Publication Details

Baker, A. A. (2011). ESL teachers and pronunciation pedagogy: Exploring the development of teachers' cognitions and classroom practices. In J. Levis & K. LeVille (Eds.), Proceedings of the 2nd Pronunciation in Second Language Learning and Teaching Conference (pp. 82-94). Ames, IA: Iowa State University.


Over the past few decades, increasing more research has examined the cognitions (knowledge and beliefs) of second language (L2) teachers. Such research has provided insight into what constitutes teachers' beliefs and knowledge about teaching, how these cognitions have developed and how they are reflected in classroom practice (see Borg, 2006). Although numerous studies have been conducted into the curricular areas of grammar and, to a lesser extent, reading and writing, even fewer have examined teachers' cognitions into pronunciation instruction. The purpose of the present study, therefore, is to explore some of the dynamic relationships that exist between L2 teachers‘ cognitions and their actual pedagogical practices, but with a specific focus on how these cognitions have developed over time.

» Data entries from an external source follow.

(* ===== verification/Neighbor.v ===== *)
(** * Neighbors of a VRF: the neighbor functions of bridge.c

    A VRF caches the rows of the Neighbor table that belong to it, programs a
    host entry for each one with a usable MAC address and port, and tells the
    routes through it when it becomes resolved or unresolved.  The state is
    that of Vrf.v; a neighbor is identified by its address, which is unique in
    the hash map (the assertion of [neighbor_create]). *)

From S2P Require Import Prelude OvsLib Vrf.
Local Open Scope Z_scope.

(** The Neighbor table with its table-level change flags. *)
Record idl_neighbors := IdlNeighbors {
  db_neighbors : list ovsrec_neighbor;
  neighbors_any_modified : bool;
  neighbors_any_deleted : bool;
  neighbors_any_inserted : bool;
}.

Section Neighbor.
Context `{HL : OvsLib, HS : Schema, HX : Posix, HP : L3Provider}.

Definition set_n_egress (e : Z) (n : neighbor) : neighbor :=
  Neighbor (n_ip_address n) (n_mac n) (n_cfg n) (n_is_ipv6_addr n) (n_hit_bit n) (n_port_name n) e.
Definition set_n_port (p : option string) (n : neighbor) : neighbor :=
  Neighbor (n_ip_address n) (n_mac n) (n_cfg n) (n_is_ipv6_addr n) (n_hit_bit n) p (n_l3_egress_id n).
Definition set_n_mac (m : option string) (n : neighbor) : neighbor :=
  Neighbor (n_ip_address n) m (n_cfg n) (n_is_ipv6_addr n) (n_hit_bit n) (n_port_name n) (n_l3_egress_id n).
Definition set_n_cfg (c : option ovsrec_neighbor) (n : neighbor) : neighbor :=
  Neighbor (n_ip_address n) (n_mac n) c (n_is_ipv6_addr n) (n_hit_bit n) (n_port_name n) (n_l3_egress_id n).
Definition set_n_hit (b : bool) (n : neighbor) : neighbor :=
  Neighbor (n_ip_address n) (n_mac n) (n_cfg n) (n_is_ipv6_addr n) b (n_port_name n) (n_l3_egress_id n).

(** A write through the pointer to a cached neighbor. *)
Definition put_neighbor (n : neighbor) : M st unit :=
  modify (λ s, set_neighbors
    ((λ x, if bool_decide (n_ip_address x = n_ip_address n) then n else x) <$> all_neighbors s) s).

Definition neighbor_hash_delete (n : neighbor) : M st unit :=
  modify (λ s, set_neighbors
    (filter (λ x, n_ip_address x ≠ n_ip_address n) (all_neighbors s)) s).

(** [port_lookup(vrf->up, name)]: a null name is dereferenced by the hash. *)
Definition vrf_port_lookup (name : option string) : M st (option string) :=
  name ← deref name;
  ports ← gets vrf_ports;
  mret (List.find (λ p, bool_decide (p = name)) ports).

(** The result is the return code and the neighbor with the egress id the
    provider stored. *)
Definition neighbor_set_l3_host_entry (n : neighbor) : M st (Z * neighbor) :=
  idl ← deref (n_cfg n);
  port ← vrf_port_lookup (n_port_name n);
  match port with
  | None => neighbor_hash_delete n ;; mret (1, n)
  | Some port =>
    l ← gets log;
    mac ← deref (ngr_mac idl);
    let '(rc, egress) := ofproto_add_l3_host_entry l port (n_is_ipv6_addr n) (ngr_ip_address idl) mac in
    emit (AddHost port (ngr_ip_address idl) mac (n_is_ipv6_addr n) rc egress) ;;
    let n := set_n_egress egress n in
    put_neighbor n ;;
    if rc =? 0 then mret (0, n)
    else neighbor_hash_delete n ;; mret (1, n)
  end.

Definition neighbor_delete_l3_host_entry (n : neighbor) : M st (Z * neighbor) :=
  port ← vrf_port_lookup (n_port_name n);
  match port with
  | None => mret (1, n)
  | Some port =>
    l ← gets log;
    let '(rc, egress) :=
      ofproto_delete_l3_host_entry l port (n_is_ipv6_addr n) (n_ip_address n) (n_l3_egress_id n) in
    emit (DeleteHost port (n_ip_address n) (n_is_ipv6_addr n) rc egress) ;;
    let n := set_n_egress egress n in
    put_neighbor n ;;
    mret (if rc =? 0 then 0 else 1, n)
  end.

(** [s && strlen(s)] *)
Definition nonempty (s : option string) : bool :=
  match s with Some s => negb (bool_decide (s = "")) | None => false end.

Definition neighbor_of_row (row : ovsrec_neighbor) : neighbor :=
  {| n_ip_address := ngr_ip_address row;
     n_mac := if nonempty (ngr_mac row) then ngr_mac row else None;
     n_cfg := Some row;
     n_is_ipv6_addr := match ngr_address_family row with
                       | None => inet_pton6 (ngr_ip_address row)
                       | Some af => bool_decide (af = OVSREC_NEIGHBOR_ADDRESS_FAMILY_IPV6)
                       end;
     n_hit_bit := false;
     n_port_name := if nonempty (ngr_port row) then ngr_port row else None;
     n_l3_egress_id := -1 |}.

(** The tail shared by creation and modification: program the host entry, and
    when that worked tell the routes. *)
Definition neighbor_program (n : neighbor) : M st unit :=
  match n_mac n, n_port_name n with
  | Some mac, Some _ =>
    mwhen (ether_aton mac)
      (res ← neighbor_set_l3_host_entry n;
       mwhen (res.1 =? 0) (vrf_ofproto_update_route_with_neighbor res.2 true))
  | _, _ => mret tt
  end.

Definition neighbor_create (row : ovsrec_neighbor) : M st unit :=
  known ← gets (neighbor_hash_lookup (ngr_ip_address row));
  ovs_assert (match known with None => true | Some _ => false end) ;;
  let n := neighbor_of_row row in
  modify (λ s, set_neighbors (hmap_insert (hash_string (n_ip_address n)) n (all_neighbors s)) s) ;;
  neighbor_program n.

Definition neighbor_delete (n : neighbor) : M st unit :=
  vrf_ofproto_update_route_with_neighbor n false ;;
  mwhen (negb (n_l3_egress_id n =? -1)) (neighbor_delete_l3_host_entry n ;; mret tt) ;;
  neighbor_hash_delete n.

(** The changes [neighbor_modify] detects, field by field: the structure with
    the new values that are stored at once, and the port names and flags. *)
Record changes := Changes {
  ch_neighbor : neighbor;
  ch_old_port : bool;                 (* old_port is set *)
  ch_new_port : option string;
  ch_add_new : bool;
  ch_delete_old : bool;
}.

Definition modify_port (n : neighbor) (row : ovsrec_neighbor) : changes :=
  match ngr_port row with
  | Some p =>
    match n_port_name n with
    | None => Changes (set_n_port (Some p) n) false None true false
    | Some q =>
      if bool_decide (q = p) then Changes n false None false false
      else Changes n true (Some p) true true
    end
  | None =>
    match n_port_name n with
    | Some _ => Changes n true None false true
    | None => Changes n false None false false
    end
  end.

Definition modify_mac (c : changes) (row : ovsrec_neighbor) : changes :=
  let n := ch_neighbor c in
  if nonempty (ngr_mac row) then
    match n_mac n with
    | None => Changes (set_n_mac (ngr_mac row) n) (ch_old_port c) (ch_new_port c) true (ch_delete_old c)
    | Some m =>
      if bool_decide (Some m = ngr_mac row) then c
      else Changes (set_n_mac (ngr_mac row) n) (ch_old_port c) (ch_new_port c) true true
    end
  else
    match n_mac n with
    | Some _ => Changes (set_n_mac None n) (ch_old_port c) (ch_new_port c) (ch_add_new c) true
    | None => c
    end.

Definition neighbor_modify (n : neighbor) (row : ovsrec_neighbor) : M st unit :=
  let c := modify_mac (modify_port (set_n_cfg (Some row) n) row) row in
  let n := ch_neighbor c in
  put_neighbor n ;;
  n ← (if ch_delete_old c && negb (n_l3_egress_id n =? -1) then
         vrf_ofproto_update_route_with_neighbor n false ;;
         res ← neighbor_delete_l3_host_entry n;
         mret res.2
       else mret n);
  let n := if ch_old_port c then set_n_port None n else n in
  let n := match ch_new_port c with Some p => set_n_port (Some p) n | None => n end in
  put_neighbor n ;;
  mwhen (ch_add_new c) (neighbor_program n).

Definition vrf_delete_all_neighbors : M st unit :=
  ns ← gets all_neighbors; mfor ns neighbor_delete.

Definition vrf_delete_port_neighbors (port_name : string) : M st unit :=
  ns ← gets all_neighbors;
  mfor ns (λ n, if bool_decide (n_port_name n = Some port_name) then neighbor_delete n else mret tt).

Definition create_if_unknown (row : ovsrec_neighbor) : M st unit :=
  known ← gets (neighbor_hash_lookup (ngr_ip_address row));
  match known with
  | None => neighbor_create row
  | Some _ => mret tt
  end.

Definition vrf_add_neighbors (db : idl_neighbors) : M st unit :=
  mfor (db_neighbors db) (λ row,
    name ← gets vrf_name;
    if bool_decide (name = ngr_vrf row) then create_if_unknown row else mret tt).

(** [current_idl_neigbors] *)
Definition current_idl_neighbors (name : string) (rows : list ovsrec_neighbor)
  : gmap string ovsrec_neighbor :=
  shash_collect ngr_ip_address (filter (λ row, name = ngr_vrf row) rows).

Definition delete_stale_neighbor (idl : gmap string ovsrec_neighbor) (n : neighbor) : M st unit :=
  let n := set_n_cfg (idl !! n_ip_address n) n in
  put_neighbor n ;;
  match n_cfg n with
  | None => neighbor_delete n
  | Some _ => mret tt
  end.

Definition modify_changed_neighbor (row : ovsrec_neighbor) : M st unit :=
  mwhen (ngr_modified row && negb (ngr_inserted row))
    (known ← gets (neighbor_hash_lookup (ngr_ip_address row));
     match known with
     | Some n => neighbor_modify n row
     | None => mret tt
     end).

Definition vrf_reconfigure_neighbors (db : idl_neighbors) : M st unit :=
  match db_neighbors db with
  | [] => vrf_delete_all_neighbors
  | _ =>
    if negb (neighbors_any_modified db) && negb (neighbors_any_deleted db)
       && negb (neighbors_any_inserted db)
    then mret tt else
    name ← gets vrf_name;
    let idl := current_idl_neighbors name (db_neighbors db) in
    ns ← gets all_neighbors;
    mfor ns (delete_stale_neighbor idl) ;;
    mfor (db_neighbors db) create_if_unknown ;;
    mwhen (neighbors_any_modified db) (mfor (db_neighbors db) modify_changed_neighbor)
  end.

(** ** Polling of the data-path hit bits

    [run_neighbor_update] works on all VRFs; each one has its own ofproto, so
    its log is part of its state.  [nb_status] is the status column of the rows
    of the Neighbor table. *)

Record nb_st := NbSt {
  nb_vrfs : list st;
  neighbor_timer_interval : Z;
  neighbor_timer : Z;
  nb_status : gmap Z smap;
}.

Definition NEIGHBOR_HIT_BIT_UPDATE_INTERVAL : Z := 10000.

Definition vrf_lookup (name : string) (s : nb_st) : option st :=
  List.find (λ v, bool_decide (vrf_name v = name)) (nb_vrfs s).

Definition store_vrf (v w : st) : st := if bool_decide (vrf_name w = vrf_name v) then v else w.
Definition set_vrf (v : st) (s : nb_st) : nb_st :=
  NbSt (store_vrf v <$> nb_vrfs s)
    (neighbor_timer_interval s) (neighbor_timer s) (nb_status s).
Definition set_timer (interval timer : Z) (s : nb_st) : nb_st :=
  NbSt (nb_vrfs s) interval timer (nb_status s).
Definition set_nb_status (m : gmap Z smap) (s : nb_st) : nb_st :=
  NbSt (nb_vrfs s) (neighbor_timer_interval s) (neighbor_timer s) m.

(** The provider call for a cached neighbor of [v]; the hit bit is written
    through the pointer. *)
Definition get_host_hit (v : st) (n : neighbor) (port : string) (row : ovsrec_neighbor)
  : Z * bool * st :=
  let '(rc, hit) := ofproto_get_l3_host_hit (log v) port (n_is_ipv6_addr n) (ngr_ip_address row) in
  let v := set_log (log v ++ [GetHostHit port (ngr_ip_address row) (n_is_ipv6_addr n) rc hit]) v in
  let v := set_neighbors ((λ x, if bool_decide (n_ip_address x = n_ip_address n)
                                then set_n_hit hit x else x) <$> all_neighbors v) v in
  (rc, hit, v).

Definition hit_string (hit : bool) : string := if hit then "true" else "false".

Definition update_hit_bit (row : ovsrec_neighbor) : M nb_st unit :=
  v ← gets (vrf_lookup (ngr_vrf row));
  v ← deref v;
  match neighbor_hash_lookup (ngr_ip_address row) v with
  | None => mret tt
  | Some n =>
    if n_l3_egress_id n =? -1 then mret tt else
    name ← deref (n_port_name n);
    match List.find (λ p, bool_decide (p = name)) (vrf_ports v) with
    | None => mret tt
    | Some port =>
      let '(rc, hit, v) := get_host_hit v n port row in
      modify (set_vrf v) ;;
      mwhen (rc =? 0)
        (modify (λ s, set_nb_status
           (alter (<[OVSDB_NEIGHBOR_STATUS_DP_HIT := hit_string hit]>) (ngr_uuid row) (nb_status s)) s))
    end
  end.

(** [now] and [now'] are the two readings of [time_msec]. *)
Definition run_neighbor_update (rows : list ovsrec_neighbor) (now now' : Z) : M nb_st unit :=
  match rows with
  | [] => mret tt
  | _ =>
    interval ← gets neighbor_timer_interval;
    mwhen (negb (interval =? NEIGHBOR_HIT_BIT_UPDATE_INTERVAL))
      (modify (set_timer NEIGHBOR_HIT_BIT_UPDATE_INTERVAL LLONG_MIN)) ;;
    timer ← gets neighbor_timer;
    mwhen (timer <=? now)
      (mfor rows update_hit_bit ;;
       modify (λ s, set_timer (neighbor_timer_interval s) (now' + neighbor_timer_interval s) s))
  end.
End Neighbor.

In particular, the cognitions and practices - as they relate to the teaching of pronunciation - of five experienced ESL teachers are investigated. Overall, findings reveal that the amount of training teachers have received in pronunciation pedagogy strongly affects not only their knowledge of pronunciation and pronunciation pedagogy, but also their confidence in that area. Results further show that L2 learning experiences, teaching experience and collaborative work with colleagues can also influence teachers' practices and cognitions.